> Task statement:
Wherever the string "formed" shows up in the data below, copy the whole line.
[Materials provided]
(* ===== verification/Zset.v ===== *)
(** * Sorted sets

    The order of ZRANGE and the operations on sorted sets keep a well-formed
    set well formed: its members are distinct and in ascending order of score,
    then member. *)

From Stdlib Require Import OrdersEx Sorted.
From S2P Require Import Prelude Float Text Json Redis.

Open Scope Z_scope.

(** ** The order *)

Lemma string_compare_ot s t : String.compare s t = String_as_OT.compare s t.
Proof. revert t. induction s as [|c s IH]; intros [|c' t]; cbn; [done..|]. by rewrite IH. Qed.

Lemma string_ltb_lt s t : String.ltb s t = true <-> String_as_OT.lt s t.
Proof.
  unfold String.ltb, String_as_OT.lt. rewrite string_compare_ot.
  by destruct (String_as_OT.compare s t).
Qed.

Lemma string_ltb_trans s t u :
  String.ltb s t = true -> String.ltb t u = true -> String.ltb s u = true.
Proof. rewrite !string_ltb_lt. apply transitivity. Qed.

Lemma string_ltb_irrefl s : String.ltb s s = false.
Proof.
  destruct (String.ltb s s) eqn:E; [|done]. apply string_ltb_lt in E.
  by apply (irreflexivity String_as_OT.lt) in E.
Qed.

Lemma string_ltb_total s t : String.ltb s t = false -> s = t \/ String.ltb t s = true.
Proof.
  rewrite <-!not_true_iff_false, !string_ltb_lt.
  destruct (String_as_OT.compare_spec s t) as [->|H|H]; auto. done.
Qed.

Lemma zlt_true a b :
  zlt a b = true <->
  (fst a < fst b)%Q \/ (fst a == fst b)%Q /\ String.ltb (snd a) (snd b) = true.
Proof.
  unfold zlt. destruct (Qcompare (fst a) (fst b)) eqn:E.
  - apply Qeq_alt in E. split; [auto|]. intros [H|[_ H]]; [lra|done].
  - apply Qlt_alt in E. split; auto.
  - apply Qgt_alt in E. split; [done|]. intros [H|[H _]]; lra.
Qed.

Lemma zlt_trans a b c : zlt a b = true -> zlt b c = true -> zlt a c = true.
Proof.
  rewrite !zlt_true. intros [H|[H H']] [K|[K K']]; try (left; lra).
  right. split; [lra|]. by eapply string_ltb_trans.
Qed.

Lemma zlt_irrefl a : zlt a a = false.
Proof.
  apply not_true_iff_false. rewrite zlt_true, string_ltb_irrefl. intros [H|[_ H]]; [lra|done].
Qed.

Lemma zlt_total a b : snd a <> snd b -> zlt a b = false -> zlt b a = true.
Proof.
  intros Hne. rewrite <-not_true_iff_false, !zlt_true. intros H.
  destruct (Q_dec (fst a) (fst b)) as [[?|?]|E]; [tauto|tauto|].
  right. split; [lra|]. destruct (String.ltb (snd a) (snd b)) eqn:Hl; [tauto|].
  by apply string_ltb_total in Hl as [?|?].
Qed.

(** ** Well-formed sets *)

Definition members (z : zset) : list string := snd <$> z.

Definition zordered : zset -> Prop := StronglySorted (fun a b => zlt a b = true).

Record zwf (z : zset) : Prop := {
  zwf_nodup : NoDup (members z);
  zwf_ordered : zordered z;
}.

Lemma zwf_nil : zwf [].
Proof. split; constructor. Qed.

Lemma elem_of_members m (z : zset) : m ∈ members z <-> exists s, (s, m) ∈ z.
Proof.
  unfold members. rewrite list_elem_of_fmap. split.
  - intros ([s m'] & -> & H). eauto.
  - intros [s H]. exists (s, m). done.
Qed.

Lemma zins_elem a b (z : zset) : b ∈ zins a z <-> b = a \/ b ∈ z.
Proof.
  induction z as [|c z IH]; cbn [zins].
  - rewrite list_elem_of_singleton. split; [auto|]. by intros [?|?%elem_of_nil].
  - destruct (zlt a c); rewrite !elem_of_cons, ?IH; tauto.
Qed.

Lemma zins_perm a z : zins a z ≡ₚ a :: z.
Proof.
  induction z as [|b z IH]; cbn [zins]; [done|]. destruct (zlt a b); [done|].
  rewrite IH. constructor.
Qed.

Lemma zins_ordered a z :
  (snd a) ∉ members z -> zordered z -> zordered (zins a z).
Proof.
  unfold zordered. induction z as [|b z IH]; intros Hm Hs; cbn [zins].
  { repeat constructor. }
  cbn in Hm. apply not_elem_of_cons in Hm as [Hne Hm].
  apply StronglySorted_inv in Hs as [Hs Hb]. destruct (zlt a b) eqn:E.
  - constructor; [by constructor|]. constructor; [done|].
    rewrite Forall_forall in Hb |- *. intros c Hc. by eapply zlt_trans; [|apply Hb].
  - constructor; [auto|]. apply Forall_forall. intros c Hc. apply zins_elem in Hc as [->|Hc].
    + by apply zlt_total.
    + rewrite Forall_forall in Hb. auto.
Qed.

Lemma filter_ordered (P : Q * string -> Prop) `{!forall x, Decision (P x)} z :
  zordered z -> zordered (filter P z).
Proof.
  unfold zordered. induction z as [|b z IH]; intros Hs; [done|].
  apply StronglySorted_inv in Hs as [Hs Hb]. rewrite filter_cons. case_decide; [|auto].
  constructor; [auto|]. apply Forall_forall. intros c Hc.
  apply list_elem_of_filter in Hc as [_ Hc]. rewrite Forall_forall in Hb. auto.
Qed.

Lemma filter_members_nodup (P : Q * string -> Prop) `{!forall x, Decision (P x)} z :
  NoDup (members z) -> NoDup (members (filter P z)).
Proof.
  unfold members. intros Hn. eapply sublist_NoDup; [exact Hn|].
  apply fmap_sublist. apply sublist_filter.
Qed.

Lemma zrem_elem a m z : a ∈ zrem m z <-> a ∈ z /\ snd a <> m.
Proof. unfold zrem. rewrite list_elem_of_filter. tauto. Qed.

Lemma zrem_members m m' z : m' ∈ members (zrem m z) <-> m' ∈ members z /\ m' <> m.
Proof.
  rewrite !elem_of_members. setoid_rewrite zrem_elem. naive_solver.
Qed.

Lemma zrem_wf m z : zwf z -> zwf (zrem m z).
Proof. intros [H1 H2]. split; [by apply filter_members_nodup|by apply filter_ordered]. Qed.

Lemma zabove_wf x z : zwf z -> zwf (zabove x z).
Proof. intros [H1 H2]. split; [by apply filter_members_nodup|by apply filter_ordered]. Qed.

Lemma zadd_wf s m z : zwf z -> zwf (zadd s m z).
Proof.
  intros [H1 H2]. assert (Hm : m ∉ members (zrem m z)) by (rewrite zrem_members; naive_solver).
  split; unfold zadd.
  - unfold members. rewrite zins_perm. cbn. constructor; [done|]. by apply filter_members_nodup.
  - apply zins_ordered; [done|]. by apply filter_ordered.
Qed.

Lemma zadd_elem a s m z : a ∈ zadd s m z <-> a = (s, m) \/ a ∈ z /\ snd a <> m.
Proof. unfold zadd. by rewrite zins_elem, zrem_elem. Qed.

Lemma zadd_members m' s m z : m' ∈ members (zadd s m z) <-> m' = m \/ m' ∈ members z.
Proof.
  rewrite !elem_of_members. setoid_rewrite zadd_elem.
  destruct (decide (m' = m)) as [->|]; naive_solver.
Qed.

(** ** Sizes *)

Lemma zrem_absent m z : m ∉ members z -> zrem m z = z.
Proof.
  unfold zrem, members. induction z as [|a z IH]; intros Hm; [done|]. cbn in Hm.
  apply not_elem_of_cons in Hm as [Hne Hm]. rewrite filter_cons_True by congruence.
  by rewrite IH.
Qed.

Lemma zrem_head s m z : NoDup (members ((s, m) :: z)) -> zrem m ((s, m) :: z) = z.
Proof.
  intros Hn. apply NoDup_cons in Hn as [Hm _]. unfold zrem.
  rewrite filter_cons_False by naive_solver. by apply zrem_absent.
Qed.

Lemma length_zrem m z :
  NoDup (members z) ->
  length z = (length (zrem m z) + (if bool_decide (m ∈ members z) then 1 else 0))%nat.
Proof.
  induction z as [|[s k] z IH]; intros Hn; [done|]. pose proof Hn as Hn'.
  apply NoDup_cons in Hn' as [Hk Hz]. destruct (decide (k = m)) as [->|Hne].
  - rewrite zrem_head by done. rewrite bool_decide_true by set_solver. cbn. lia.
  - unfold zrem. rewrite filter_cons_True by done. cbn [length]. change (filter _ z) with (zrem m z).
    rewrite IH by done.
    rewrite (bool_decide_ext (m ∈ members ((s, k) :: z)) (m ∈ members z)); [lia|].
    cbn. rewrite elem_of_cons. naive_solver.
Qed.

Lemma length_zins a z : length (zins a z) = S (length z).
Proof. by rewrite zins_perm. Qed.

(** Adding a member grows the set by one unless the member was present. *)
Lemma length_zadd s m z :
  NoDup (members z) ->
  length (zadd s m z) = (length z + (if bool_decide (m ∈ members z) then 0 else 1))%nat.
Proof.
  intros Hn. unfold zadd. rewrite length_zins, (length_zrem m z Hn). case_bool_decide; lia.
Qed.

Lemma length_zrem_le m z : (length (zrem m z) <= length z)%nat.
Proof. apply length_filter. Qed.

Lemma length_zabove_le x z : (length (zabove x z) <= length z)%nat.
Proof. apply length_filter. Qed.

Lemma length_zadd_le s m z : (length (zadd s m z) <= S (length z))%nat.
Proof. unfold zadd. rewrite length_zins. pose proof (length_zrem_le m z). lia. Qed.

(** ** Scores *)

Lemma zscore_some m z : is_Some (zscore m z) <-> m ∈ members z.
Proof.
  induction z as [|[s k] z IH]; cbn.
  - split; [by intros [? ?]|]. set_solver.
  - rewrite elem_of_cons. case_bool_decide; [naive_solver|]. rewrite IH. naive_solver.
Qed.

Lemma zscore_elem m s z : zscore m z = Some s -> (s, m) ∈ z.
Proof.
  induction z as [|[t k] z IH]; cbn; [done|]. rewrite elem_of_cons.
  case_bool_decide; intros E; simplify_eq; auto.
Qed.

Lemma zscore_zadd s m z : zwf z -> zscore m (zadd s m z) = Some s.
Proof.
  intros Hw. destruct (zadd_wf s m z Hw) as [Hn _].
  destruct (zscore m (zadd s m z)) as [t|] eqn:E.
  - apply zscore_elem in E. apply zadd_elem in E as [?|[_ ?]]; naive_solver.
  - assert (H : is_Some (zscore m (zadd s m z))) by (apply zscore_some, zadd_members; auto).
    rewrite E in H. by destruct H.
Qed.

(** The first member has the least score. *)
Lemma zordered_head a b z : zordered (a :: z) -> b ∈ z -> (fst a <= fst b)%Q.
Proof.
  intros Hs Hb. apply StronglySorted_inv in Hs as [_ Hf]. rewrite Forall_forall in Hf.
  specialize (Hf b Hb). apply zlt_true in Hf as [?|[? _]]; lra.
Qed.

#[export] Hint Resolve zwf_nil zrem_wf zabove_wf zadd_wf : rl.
[/Materials provided]
> Exercise answer:
    The order of ZRANGE and the operations on sorted sets keep a well-formed
    set well formed: its members are distinct and in ascending order of score,
(** ** Well-formed sets *)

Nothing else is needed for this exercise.